What is the formula for determining the maximum number of UTF-8 bytes required to encode a given number of UTF-16 code units (i.e. the value of String.Length in C# / .NET)?
I see 3 possibilities:
# of UTF-16 code units x 2
# of UTF-16 code units x 3
# of UTF-16 code units x 4
A UTF-16 code point is represented by either 1 or 2 code units, so we just need to consider the worst case scenario of a string filled with one or the other. If a UTF-16 string is composed entirely of 2 code unit code points, then we know the UTF-8 representation will be at most the same size, since the code points take up a maximum of 4 bytes in both representations, thus worst case is option (1) above.
So the interesting case to consider, which I don't know the answer to, is the maximum number of bytes that a single code unit UTF-16 code point can require in UTF-8 representation.
If all single code unit UTF-16 code points can be represented with 3 UTF-8 bytes, which my gut tells me makes the most sense, then option (2) will be the worst case scenario. If there are any that require 4 bytes then option (3) will be the answer.
Does anyone have insight into which is correct? I'm really hoping for (1) or (2) as (3) is going to make things a lot harder :/
UPDATE
From what I can gather, UTF-16 encodes all characters in the BMP in a single code unit, and all other planes are encoded in 2 code units.
It seems that UTF-8 can encode the entire BMP within 3 bytes and uses 4 bytes for encoding the other planes.
Thus it seems to me that option (2) above is the correct answer, and this should work:
string str = "Some string";
int maxUtf8EncodedSize = str.Length * 3;
Does that seem like it checks out?

The worst case for a single UTF-16 word is U+FFFF which in UTF-16 is encoded just as-is (0xFFFF) Cyberchef. In UTF-8 it is encoded to ef bf bf (three bytes).
The worst case for two UTF-16 words (a "surrogate pair") is U+10FFFF which in UTF-16 is encoded as 0xDBFF DFFF. In UTF-8 it is encoded to f3 cf bf bf (four bytes).
Therefore the worst case is a load of U+FFFF's which will convert a UTF-16 string of length 2N bytes to a UTF-8 string of length 3N bytes.
So yes, you are correct. I don't think you need to consider stuff like glyphs because that sort of thing is done after decoding from UTF8/16 to code points.

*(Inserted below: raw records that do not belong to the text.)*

(** What a successful call of [calculate_comprehensive_player_metrics] went
    through, and the mapping it built. *)
Lemma calculate_comprehensive_player_metrics_inv self stats pf metrics :
  calculate_comprehensive_player_metrics self stats pf = Ok metrics →
  ∃ basic woba wrc babip iso opsp bb_rate k_rate,
    calculate_basic_stats stats = Ok basic
    ∧ calculate_woba self stats = Ok woba
    ∧ calculate_wrc_plus self stats pf = Ok wrc
    ∧ calculate_babip stats = Ok babip
    ∧ calculate_iso stats = Ok iso
    ∧ calculate_ops_plus stats pf default_league_obp default_league_slg
      = Ok opsp
    ∧ ratio_value bb_rate ∧ ratio_value k_rate
    ∧ metrics =
      <["K_Rate" := k_rate]> (<["BB_Rate" := bb_rate]> (<["OPS+" := opsp]>
        (<["ISO" := iso]> (<["BABIP" := babip]> (<["wRC+" := wrc]>
          (<["wOBA" := woba]> (basic ∪ ∅))))))).
Proof.
  unfold calculate_comprehensive_player_metrics. intros H.
  apply bind_Ok_inv in H as (basic & Hb & H).
  apply bind_Ok_inv in H as (woba & Hw & H).
  apply bind_Ok_inv in H as (wrc & Hr & H).
  apply bind_Ok_inv in H as (babip & Hbab & H).
  apply bind_Ok_inv in H as (iso & Hi & H).
  apply bind_Ok_inv in H as (opsp & Ho & H).
  apply bind_Ok_inv in H as (c1 & _ & H).
  apply bind_Ok_inv in H as (bb_rate & Hbb & H).
  apply bind_Ok_inv in H as (c2 & _ & H).
  apply bind_Ok_inv in H as (k_rate & Hk & H).
  injection H as <-.
  apply guarded_ratio_value in Hbb, Hk.
  exists basic, woba, wrc, babip, iso, opsp, bb_rate, k_rate.
  by repeat split.
Qed.

Lemma calculate_comprehensive_player_metrics_dom self stats pf metrics :
  calculate_comprehensive_player_metrics self stats pf = Ok metrics →
  dom metrics = list_to_set metric_names.
Proof.
  intros H.
  apply calculate_comprehensive_player_metrics_inv in H
    as (basic & woba & wrc & babip & iso & opsp & bbr & kr
        & Hb & _ & _ & _ & _ & _ & _ & _ & ->).
  apply calculate_basic_stats_inv in Hb as (avg & obp & slg & ops & -> & _).
  rewrite !dom_insert_L, dom_union_L, !dom_insert_L, !dom_empty_L.
  unfold metric_names. cbn [list_to_set foldr]. set_solver.
Qed.

(** X1. Whenever [calculate_comprehensive_player_metrics] returns, its
    mapping has exactly the eleven metric names as keys: each of them can be
    read without [KeyError], and nothing else is there. *)
Theorem comprehensive_metrics_keys (self : engine) (stats : record)
    (park_factor : num) (metrics : record) :
  calculate_comprehensive_player_metrics self stats park_factor = Ok metrics →
  ∀ k, k ∈ metric_names ↔ ∃ v, getitem metrics k = Ok v.
Proof.
  intros H k.
  apply calculate_comprehensive_player_metrics_dom in H.
  rewrite <- (elem_of_list_to_set (C := gset string)), <- H, elem_of_dom.
  unfold getitem, is_Some.
  split; intros [v E]; exists v; by destruct (metrics !! k); simplify_eq.
Qed.

Lemma comprehensive_metrics_keys_witness :
  ("wRC+"%string ∈ metric_names
   ↔ ∃ v, getitem all_zero_metrics "wRC+" = Ok v)
  ∧ ("HR"%string ∈ metric_names
     ↔ ∃ v, getitem all_zero_metrics "HR" = Ok v).
Proof.
  split;
    apply (comprehensive_metrics_keys __init__ zero_stats default_park_factor
             all_zero_metrics);
    vm_compute; reflexivity.
Defined.

(** X2. The mapping agrees with the stand-alone formulas: each advanced
    metric is the value its own function returns for the record, and the four
    basic statistics are those of [calculate_basic_stats]; no later entry
    overwrites an earlier one. *)
Theorem comprehensive_metrics_agree (self : engine) (stats : record)
    (park_factor : num) (metrics : record) :
  calculate_comprehensive_player_metrics self stats park_factor = Ok metrics →
  getitem metrics "wOBA" = calculate_woba self stats
  ∧ getitem metrics "wRC+" = calculate_wrc_plus self stats park_factor
  ∧ getitem metrics "BABIP" = calculate_babip stats
  ∧ getitem metrics "ISO" = calculate_iso stats
  ∧ getitem metrics "OPS+"
    = calculate_ops_plus stats park_factor
        default_league_obp default_league_slg
  ∧ ∃ basic, calculate_basic_stats stats = Ok basic
      ∧ metrics !! "AVG" = basic !! "AVG"
      ∧ metrics !! "OBP" = basic !! "OBP"
      ∧ metrics !! "SLG" = basic !! "SLG"
      ∧ metrics !! "OPS" = basic !! "OPS".
Proof.
  intros H.
  apply calculate_comprehensive_player_metrics_inv in H
    as (basic & woba & wrc & babip & iso & opsp & bbr & kr
        & Hb & -> & -> & -> & -> & -> & _ & _ & ->).
  pose proof Hb as Hb'.
  apply calculate_basic_stats_inv in Hb' as (avg & obp & slg & ops & -> & _).
  do 5 (split; [reflexivity|]).
  eexists. split; [exact Hb|]. by repeat split.
Qed.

Properly formed UTF-8 can be up to 4 bytes per Unicode codepoint.
UTF-16-encoded characters can be up to 2 16-bit sequences per Unicode codepoint.
Characters outside the basic multilingual plane (including emoji and languages that were added to more recent versions of Unicode) are represented in up to 21 bits, which in the UTF-8 format results in 4 byte sequences, which turn out to also take up 4 bytes in UTF-16.
However, there are some environments that do things weirdly. Since UTF-16 characters outside the basic multilingual plane take up to 2 16-bit sequences (they're detectible because they're always 16 bit sequences in the range U+D800 to U+DFFF), some mistaken UTF-8 implementations, usually referred to as CESU-8, that convert those UTF-8 sequences into two 3-byte UTF-8 sequences, for a total of six bytes per UTF-32 codepoint. (I believe some early Oracle DB implementations did this, and I'm sure they weren't the only ones).
There's one more minor wrench in things, which is that some glyphs are classified as combining characters, and multiple UTF-16 (or UTF-32) sequences are used when determining what gets displayed on the screen, but I don't think that applies in your case.
Based on your edit, it looks like you're trying to estimate the maximum length of .Net encoding conversion. String Length measures the total number of Chars, which are a count of UTF-16 codepoints. As a worst-case estimate, therefore, I believe you can safely estimate count(Char) * 3, because the non-BMP characters will be count(Char) * 2 yielding 4 bytes as UTF-8.
If you want to get the total number of UTF-32 codepoints represented, you should be able to do something like
var maximumUtf8Bytes = System.Globalization.StringInfo(myString).LengthInTextElements * 4;
(My C# is a bit rusty as I haven't used a .Net environment much in the last few years, but I think that does the trick).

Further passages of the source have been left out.